── Data for analysis ──

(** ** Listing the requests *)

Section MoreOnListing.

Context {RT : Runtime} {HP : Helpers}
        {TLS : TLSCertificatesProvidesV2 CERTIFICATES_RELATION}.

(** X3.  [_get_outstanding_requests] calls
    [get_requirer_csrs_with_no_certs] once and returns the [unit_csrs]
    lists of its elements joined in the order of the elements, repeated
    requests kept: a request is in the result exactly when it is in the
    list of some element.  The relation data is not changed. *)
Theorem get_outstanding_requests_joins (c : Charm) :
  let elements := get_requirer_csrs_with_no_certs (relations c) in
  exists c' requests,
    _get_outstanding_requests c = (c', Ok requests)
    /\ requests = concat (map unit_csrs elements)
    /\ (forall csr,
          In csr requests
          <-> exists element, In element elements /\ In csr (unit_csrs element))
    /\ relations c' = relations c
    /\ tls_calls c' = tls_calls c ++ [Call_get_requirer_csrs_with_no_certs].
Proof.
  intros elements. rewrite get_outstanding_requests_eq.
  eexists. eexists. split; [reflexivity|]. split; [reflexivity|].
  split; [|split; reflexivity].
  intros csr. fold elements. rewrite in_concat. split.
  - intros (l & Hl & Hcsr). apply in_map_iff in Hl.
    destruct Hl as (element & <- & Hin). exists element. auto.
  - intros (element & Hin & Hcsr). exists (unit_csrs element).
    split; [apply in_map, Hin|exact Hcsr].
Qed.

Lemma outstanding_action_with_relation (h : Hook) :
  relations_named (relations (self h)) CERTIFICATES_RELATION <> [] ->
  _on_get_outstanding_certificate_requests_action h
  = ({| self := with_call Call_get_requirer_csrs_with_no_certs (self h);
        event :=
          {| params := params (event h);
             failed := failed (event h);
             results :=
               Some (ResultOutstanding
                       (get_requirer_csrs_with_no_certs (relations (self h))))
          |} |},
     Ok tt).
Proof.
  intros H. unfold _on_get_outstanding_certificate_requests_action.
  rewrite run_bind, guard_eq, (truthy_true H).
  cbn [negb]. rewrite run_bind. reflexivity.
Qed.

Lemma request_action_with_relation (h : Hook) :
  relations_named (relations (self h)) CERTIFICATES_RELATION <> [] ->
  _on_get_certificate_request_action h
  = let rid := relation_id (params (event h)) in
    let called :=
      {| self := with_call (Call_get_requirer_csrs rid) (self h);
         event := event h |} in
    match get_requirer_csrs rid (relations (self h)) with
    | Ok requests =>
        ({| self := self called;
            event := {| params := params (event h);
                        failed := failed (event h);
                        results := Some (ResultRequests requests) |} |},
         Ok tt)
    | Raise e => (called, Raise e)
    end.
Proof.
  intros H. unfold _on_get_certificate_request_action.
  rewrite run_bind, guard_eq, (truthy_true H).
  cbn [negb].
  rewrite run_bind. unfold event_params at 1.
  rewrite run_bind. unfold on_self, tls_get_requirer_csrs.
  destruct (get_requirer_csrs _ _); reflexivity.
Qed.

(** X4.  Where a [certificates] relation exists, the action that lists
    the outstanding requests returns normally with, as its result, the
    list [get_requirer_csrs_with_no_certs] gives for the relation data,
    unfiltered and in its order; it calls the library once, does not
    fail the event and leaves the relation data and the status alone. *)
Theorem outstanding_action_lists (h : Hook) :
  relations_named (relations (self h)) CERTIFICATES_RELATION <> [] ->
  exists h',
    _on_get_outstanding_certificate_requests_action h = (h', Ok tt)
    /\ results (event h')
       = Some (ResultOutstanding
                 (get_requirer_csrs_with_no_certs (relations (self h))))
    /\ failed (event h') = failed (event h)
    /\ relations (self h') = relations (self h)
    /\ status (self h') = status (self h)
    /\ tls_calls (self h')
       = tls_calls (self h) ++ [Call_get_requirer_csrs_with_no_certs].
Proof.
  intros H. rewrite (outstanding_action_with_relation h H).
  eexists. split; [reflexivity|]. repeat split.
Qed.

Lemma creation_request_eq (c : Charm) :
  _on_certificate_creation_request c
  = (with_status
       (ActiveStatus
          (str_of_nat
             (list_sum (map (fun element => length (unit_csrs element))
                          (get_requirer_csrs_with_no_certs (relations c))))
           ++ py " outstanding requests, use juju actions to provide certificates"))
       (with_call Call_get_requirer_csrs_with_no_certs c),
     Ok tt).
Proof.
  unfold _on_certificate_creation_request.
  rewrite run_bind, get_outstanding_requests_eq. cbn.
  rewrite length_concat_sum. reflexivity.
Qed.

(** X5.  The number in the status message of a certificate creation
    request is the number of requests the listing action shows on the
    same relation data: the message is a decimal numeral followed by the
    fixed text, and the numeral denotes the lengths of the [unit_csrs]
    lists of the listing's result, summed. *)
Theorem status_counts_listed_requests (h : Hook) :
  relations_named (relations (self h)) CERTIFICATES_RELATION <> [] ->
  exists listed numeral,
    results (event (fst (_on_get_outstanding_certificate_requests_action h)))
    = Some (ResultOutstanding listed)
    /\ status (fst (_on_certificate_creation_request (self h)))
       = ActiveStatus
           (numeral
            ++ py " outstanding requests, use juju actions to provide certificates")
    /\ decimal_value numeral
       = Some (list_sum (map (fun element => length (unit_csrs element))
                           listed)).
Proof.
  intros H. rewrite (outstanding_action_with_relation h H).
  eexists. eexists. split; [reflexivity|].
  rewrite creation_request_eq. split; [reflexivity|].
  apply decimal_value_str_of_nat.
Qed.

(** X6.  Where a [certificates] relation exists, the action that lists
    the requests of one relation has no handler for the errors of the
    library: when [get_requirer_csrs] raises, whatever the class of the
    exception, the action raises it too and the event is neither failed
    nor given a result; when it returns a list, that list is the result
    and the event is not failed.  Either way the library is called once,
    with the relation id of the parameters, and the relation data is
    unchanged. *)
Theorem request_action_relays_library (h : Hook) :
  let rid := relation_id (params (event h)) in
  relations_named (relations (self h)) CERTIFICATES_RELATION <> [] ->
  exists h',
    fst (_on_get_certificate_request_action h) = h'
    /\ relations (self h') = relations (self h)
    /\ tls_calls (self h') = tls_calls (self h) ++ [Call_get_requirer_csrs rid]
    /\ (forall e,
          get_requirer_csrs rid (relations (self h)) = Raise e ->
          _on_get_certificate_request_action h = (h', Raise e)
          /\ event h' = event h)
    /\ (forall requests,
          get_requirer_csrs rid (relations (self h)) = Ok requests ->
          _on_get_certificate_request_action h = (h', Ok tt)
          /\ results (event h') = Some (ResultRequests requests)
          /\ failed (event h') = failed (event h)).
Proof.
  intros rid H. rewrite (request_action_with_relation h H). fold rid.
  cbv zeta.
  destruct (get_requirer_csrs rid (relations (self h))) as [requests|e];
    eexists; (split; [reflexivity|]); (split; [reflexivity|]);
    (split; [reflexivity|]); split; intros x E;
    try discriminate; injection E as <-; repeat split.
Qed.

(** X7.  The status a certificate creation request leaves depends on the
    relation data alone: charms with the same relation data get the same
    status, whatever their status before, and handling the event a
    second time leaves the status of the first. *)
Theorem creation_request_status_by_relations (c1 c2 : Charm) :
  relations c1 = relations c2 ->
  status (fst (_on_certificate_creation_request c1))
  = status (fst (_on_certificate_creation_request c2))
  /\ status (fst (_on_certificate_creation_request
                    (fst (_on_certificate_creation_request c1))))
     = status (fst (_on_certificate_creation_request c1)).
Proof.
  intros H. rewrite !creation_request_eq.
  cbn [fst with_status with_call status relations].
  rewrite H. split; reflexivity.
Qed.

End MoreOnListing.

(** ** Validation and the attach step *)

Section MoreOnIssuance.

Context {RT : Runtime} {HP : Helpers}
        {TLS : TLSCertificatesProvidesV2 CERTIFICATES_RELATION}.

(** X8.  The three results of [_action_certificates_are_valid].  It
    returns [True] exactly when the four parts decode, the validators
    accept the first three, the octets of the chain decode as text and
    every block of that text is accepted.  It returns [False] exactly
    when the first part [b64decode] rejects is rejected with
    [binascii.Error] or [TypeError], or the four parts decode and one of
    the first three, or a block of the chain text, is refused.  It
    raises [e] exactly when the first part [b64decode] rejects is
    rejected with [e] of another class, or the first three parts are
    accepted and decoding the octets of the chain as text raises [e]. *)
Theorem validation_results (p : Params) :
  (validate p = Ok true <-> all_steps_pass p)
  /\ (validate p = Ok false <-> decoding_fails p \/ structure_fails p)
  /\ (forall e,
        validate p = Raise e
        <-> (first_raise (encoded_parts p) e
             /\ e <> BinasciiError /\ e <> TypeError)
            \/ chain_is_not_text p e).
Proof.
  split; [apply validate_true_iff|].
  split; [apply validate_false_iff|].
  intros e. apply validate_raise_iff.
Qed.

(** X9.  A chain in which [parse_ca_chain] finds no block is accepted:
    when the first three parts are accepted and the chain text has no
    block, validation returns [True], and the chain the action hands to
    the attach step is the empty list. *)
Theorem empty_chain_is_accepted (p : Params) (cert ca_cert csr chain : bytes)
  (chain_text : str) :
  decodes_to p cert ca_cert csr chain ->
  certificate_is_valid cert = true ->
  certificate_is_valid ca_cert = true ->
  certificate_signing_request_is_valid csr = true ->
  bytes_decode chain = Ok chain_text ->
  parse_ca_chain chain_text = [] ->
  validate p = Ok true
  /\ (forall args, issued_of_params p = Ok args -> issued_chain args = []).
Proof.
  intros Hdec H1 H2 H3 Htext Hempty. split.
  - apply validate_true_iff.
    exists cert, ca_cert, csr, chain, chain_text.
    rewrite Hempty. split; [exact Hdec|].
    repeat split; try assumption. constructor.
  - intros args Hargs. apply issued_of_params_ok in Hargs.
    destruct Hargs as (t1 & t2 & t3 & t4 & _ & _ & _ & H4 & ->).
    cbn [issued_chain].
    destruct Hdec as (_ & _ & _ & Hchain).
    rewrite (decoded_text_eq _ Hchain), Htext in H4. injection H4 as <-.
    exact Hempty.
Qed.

───

Exercise requirements →
The stretch of entries above that starts with the line containing "intros csr. fold" and goes on through the line containing "event := event" is to be transcribed exactly, and no other line is to be transcribed.

Your response →
  intros csr. fold elements. rewrite in_concat. split.
  - intros (l & Hl & Hcsr). apply in_map_iff in Hl.
    destruct Hl as (element & <- & Hin). exists element. auto.
  - intros (element & Hin & Hcsr). exists (unit_csrs element).
    split; [apply in_map, Hin|exact Hcsr].
Qed.

Lemma outstanding_action_with_relation (h : Hook) :
  relations_named (relations (self h)) CERTIFICATES_RELATION <> [] ->
  _on_get_outstanding_certificate_requests_action h
  = ({| self := with_call Call_get_requirer_csrs_with_no_certs (self h);
        event :=
          {| params := params (event h);
             failed := failed (event h);
             results :=
               Some (ResultOutstanding
                       (get_requirer_csrs_with_no_certs (relations (self h))))
          |} |},
     Ok tt).
Proof.
  intros H. unfold _on_get_outstanding_certificate_requests_action.
  rewrite run_bind, guard_eq, (truthy_true H).
  cbn [negb]. rewrite run_bind. reflexivity.
Qed.

Lemma request_action_with_relation (h : Hook) :
  relations_named (relations (self h)) CERTIFICATES_RELATION <> [] ->
  _on_get_certificate_request_action h
  = let rid := relation_id (params (event h)) in
    let called :=
      {| self := with_call (Call_get_requirer_csrs rid) (self h);
         event := event h |} in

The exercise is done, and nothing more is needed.